[INFORMATION SHOWN — start]

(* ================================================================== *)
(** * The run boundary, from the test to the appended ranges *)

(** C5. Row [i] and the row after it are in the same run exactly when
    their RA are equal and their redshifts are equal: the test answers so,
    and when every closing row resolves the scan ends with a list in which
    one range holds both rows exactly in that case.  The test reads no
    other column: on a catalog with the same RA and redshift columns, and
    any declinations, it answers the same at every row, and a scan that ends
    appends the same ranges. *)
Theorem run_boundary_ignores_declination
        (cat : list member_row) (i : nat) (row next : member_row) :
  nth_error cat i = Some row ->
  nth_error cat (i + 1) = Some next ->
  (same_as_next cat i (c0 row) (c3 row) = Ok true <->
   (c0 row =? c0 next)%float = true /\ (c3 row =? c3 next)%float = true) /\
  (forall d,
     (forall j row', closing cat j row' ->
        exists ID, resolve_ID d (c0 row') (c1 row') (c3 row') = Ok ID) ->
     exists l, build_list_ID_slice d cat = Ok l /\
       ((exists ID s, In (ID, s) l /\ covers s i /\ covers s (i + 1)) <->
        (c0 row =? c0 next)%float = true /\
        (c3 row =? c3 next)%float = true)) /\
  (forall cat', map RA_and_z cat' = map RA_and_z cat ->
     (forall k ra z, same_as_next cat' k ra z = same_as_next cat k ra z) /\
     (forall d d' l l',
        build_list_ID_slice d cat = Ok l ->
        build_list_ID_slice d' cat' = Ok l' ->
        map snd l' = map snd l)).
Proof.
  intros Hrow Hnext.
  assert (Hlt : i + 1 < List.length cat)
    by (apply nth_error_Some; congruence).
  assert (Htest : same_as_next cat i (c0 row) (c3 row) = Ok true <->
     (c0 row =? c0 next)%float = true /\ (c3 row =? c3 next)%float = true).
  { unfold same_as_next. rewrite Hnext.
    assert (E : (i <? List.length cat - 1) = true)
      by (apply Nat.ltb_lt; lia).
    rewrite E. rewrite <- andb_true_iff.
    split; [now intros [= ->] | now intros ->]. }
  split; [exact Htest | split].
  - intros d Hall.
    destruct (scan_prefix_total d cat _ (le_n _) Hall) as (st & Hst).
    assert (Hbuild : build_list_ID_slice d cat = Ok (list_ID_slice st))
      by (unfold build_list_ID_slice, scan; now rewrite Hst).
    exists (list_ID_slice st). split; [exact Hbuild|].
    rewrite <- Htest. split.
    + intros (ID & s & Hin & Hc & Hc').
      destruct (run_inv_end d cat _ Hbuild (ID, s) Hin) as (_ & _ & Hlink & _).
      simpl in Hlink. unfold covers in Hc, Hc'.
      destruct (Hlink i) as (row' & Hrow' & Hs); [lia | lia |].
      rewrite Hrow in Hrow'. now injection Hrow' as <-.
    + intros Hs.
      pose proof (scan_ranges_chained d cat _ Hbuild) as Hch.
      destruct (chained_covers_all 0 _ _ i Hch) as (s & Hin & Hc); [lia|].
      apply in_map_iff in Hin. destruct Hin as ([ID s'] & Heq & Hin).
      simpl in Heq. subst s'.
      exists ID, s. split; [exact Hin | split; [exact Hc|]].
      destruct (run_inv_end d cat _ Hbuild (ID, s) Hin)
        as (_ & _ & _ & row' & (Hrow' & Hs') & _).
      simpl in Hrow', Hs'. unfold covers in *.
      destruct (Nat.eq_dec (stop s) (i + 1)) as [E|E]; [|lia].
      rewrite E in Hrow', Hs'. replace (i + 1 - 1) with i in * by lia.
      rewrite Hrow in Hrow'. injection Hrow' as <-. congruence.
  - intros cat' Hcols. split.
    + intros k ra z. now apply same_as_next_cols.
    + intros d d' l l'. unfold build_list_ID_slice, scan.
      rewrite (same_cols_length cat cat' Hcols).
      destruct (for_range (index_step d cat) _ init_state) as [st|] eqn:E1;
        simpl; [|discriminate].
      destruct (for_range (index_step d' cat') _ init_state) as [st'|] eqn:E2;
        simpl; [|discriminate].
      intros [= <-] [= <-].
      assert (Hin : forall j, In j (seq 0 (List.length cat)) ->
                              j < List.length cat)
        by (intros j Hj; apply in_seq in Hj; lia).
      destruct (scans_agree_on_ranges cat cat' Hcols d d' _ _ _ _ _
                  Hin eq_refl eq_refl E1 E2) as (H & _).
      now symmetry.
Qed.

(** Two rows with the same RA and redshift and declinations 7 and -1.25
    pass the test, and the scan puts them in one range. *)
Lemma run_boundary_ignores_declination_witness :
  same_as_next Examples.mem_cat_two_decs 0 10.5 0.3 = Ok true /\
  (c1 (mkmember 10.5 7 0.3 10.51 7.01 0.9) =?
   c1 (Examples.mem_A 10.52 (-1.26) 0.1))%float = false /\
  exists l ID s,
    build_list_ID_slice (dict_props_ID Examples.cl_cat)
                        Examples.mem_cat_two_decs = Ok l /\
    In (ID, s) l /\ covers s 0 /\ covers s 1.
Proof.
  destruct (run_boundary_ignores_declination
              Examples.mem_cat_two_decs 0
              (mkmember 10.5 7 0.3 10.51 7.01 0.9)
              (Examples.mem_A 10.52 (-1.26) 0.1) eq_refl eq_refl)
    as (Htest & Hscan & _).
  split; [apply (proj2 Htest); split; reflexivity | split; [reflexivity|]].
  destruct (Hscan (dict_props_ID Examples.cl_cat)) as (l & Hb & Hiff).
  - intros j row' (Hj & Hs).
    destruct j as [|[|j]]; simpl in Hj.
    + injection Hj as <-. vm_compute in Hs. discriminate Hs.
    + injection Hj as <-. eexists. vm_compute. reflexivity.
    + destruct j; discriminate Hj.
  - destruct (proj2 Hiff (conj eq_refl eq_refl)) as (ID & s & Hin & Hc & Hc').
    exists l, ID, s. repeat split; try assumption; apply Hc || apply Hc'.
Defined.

[INFORMATION SHOWN — finish]
[INFORMATION SHOWN — start]

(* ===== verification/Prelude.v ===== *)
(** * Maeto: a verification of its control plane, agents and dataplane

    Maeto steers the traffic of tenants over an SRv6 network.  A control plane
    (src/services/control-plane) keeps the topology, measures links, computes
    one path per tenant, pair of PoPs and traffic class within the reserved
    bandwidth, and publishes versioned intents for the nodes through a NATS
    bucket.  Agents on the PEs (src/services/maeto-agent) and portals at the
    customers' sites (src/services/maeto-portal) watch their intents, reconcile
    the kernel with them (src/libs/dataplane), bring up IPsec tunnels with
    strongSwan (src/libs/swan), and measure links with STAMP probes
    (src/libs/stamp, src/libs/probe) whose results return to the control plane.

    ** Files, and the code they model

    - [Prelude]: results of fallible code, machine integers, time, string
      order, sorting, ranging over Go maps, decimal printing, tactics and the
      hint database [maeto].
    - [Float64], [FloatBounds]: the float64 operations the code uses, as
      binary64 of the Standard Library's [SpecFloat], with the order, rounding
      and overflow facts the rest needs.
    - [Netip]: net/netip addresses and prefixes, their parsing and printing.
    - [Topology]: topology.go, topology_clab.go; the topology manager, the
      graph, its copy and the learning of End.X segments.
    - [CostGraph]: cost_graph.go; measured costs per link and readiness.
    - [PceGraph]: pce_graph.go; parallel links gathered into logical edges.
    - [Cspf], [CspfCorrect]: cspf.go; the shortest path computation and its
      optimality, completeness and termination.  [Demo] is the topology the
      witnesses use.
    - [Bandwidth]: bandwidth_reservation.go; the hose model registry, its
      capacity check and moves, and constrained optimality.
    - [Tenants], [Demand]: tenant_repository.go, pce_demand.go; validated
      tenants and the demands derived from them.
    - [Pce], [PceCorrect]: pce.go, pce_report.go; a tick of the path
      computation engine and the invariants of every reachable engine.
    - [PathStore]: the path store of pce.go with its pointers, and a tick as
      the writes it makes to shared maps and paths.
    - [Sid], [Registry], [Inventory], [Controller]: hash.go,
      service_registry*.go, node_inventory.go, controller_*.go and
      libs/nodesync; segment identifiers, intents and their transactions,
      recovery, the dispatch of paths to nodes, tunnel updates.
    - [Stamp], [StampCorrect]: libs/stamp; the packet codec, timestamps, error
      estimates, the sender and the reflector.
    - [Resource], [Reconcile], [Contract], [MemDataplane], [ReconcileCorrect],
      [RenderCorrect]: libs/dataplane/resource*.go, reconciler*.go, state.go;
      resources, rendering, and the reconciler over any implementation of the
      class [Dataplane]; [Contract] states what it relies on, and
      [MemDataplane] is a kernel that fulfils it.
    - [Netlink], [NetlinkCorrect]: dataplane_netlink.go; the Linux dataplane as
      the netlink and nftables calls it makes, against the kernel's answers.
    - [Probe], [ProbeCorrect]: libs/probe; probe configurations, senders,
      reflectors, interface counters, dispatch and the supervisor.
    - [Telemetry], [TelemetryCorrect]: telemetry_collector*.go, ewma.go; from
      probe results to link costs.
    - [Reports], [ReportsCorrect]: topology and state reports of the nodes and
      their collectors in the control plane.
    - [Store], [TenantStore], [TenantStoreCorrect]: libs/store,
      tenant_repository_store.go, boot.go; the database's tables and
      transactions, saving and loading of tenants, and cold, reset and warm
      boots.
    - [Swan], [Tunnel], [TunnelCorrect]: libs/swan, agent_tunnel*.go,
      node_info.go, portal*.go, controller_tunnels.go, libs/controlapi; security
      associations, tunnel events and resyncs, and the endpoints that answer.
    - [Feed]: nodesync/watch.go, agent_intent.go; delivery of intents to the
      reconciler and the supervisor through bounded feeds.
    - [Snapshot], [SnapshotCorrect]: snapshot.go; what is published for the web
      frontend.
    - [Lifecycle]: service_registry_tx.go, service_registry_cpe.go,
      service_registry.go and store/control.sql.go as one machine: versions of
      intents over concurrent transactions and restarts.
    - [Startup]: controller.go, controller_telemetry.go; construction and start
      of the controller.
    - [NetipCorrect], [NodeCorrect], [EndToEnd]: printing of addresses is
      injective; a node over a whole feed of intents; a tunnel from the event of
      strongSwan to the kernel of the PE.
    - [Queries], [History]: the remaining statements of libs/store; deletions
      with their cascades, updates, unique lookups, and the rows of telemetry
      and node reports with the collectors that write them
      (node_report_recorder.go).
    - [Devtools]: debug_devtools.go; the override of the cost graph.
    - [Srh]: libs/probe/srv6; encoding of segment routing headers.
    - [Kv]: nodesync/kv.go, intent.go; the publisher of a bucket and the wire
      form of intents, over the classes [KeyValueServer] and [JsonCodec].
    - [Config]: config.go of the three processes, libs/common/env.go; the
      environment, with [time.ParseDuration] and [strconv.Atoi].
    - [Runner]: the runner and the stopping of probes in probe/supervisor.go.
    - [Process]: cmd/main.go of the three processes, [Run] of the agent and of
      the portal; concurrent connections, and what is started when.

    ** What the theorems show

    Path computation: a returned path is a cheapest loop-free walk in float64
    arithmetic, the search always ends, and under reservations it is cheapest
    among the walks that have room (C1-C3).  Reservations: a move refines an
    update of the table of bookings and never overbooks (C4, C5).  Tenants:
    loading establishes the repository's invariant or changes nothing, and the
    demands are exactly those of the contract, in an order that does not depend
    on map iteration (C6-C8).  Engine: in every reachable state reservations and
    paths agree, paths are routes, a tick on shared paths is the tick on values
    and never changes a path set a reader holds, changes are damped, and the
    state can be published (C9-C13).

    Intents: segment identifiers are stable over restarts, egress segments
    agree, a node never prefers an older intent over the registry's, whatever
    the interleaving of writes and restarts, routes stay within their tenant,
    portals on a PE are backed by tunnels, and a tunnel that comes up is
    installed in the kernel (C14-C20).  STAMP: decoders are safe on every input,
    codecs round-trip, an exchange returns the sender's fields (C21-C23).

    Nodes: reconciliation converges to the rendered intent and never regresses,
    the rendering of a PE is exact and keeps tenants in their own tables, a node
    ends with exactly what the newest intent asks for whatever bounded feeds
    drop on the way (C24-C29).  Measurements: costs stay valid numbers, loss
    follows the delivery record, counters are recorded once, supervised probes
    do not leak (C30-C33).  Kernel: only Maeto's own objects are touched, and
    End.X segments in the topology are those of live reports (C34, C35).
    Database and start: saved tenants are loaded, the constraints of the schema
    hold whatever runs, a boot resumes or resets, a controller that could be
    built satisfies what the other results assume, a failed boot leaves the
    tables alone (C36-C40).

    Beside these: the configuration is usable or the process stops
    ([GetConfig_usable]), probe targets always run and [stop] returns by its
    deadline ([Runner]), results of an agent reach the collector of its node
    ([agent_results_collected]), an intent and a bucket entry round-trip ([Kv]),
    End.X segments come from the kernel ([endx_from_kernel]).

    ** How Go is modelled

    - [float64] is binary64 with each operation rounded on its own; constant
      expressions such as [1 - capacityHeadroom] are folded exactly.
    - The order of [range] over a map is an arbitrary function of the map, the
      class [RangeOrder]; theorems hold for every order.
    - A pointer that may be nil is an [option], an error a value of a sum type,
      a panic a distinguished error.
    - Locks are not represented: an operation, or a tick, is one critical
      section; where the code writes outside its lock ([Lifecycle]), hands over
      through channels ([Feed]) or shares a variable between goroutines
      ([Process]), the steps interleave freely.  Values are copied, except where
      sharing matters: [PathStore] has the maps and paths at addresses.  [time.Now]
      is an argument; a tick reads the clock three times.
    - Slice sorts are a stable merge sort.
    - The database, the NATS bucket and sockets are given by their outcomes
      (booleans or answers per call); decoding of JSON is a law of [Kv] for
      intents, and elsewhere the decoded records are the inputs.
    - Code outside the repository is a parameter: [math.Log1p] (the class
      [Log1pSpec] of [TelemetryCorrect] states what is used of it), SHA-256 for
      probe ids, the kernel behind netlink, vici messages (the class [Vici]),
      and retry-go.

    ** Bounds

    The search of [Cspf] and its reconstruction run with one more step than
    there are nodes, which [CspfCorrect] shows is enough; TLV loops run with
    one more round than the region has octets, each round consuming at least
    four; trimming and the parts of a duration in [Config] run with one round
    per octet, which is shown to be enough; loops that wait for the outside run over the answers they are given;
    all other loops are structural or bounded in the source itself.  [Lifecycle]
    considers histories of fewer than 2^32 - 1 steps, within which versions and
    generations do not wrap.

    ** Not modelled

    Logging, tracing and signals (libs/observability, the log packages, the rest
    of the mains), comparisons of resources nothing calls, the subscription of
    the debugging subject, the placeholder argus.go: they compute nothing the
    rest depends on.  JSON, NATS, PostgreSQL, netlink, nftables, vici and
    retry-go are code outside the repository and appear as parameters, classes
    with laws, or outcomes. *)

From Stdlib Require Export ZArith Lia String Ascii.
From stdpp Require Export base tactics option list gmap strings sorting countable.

[INFORMATION SHOWN — finish]

**TASK GOAL**
Your answer should be the exact lines above from the one with "there are nodes, which" through the one with "the debugging subject, the", both included, and nothing besides.

**COMPLETED TASK**
    there are nodes, which [CspfCorrect] shows is enough; TLV loops run with
    one more round than the region has octets, each round consuming at least
    four; trimming and the parts of a duration in [Config] run with one round
    per octet, which is shown to be enough; loops that wait for the outside run over the answers they are given;
    all other loops are structural or bounded in the source itself.  [Lifecycle]
    considers histories of fewer than 2^32 - 1 steps, within which versions and
    generations do not wrap.

    ** Not modelled

    Logging, tracing and signals (libs/observability, the log packages, the rest
    of the mains), comparisons of resources nothing calls, the subscription of
    the debugging subject, the placeholder argus.go: they compute nothing the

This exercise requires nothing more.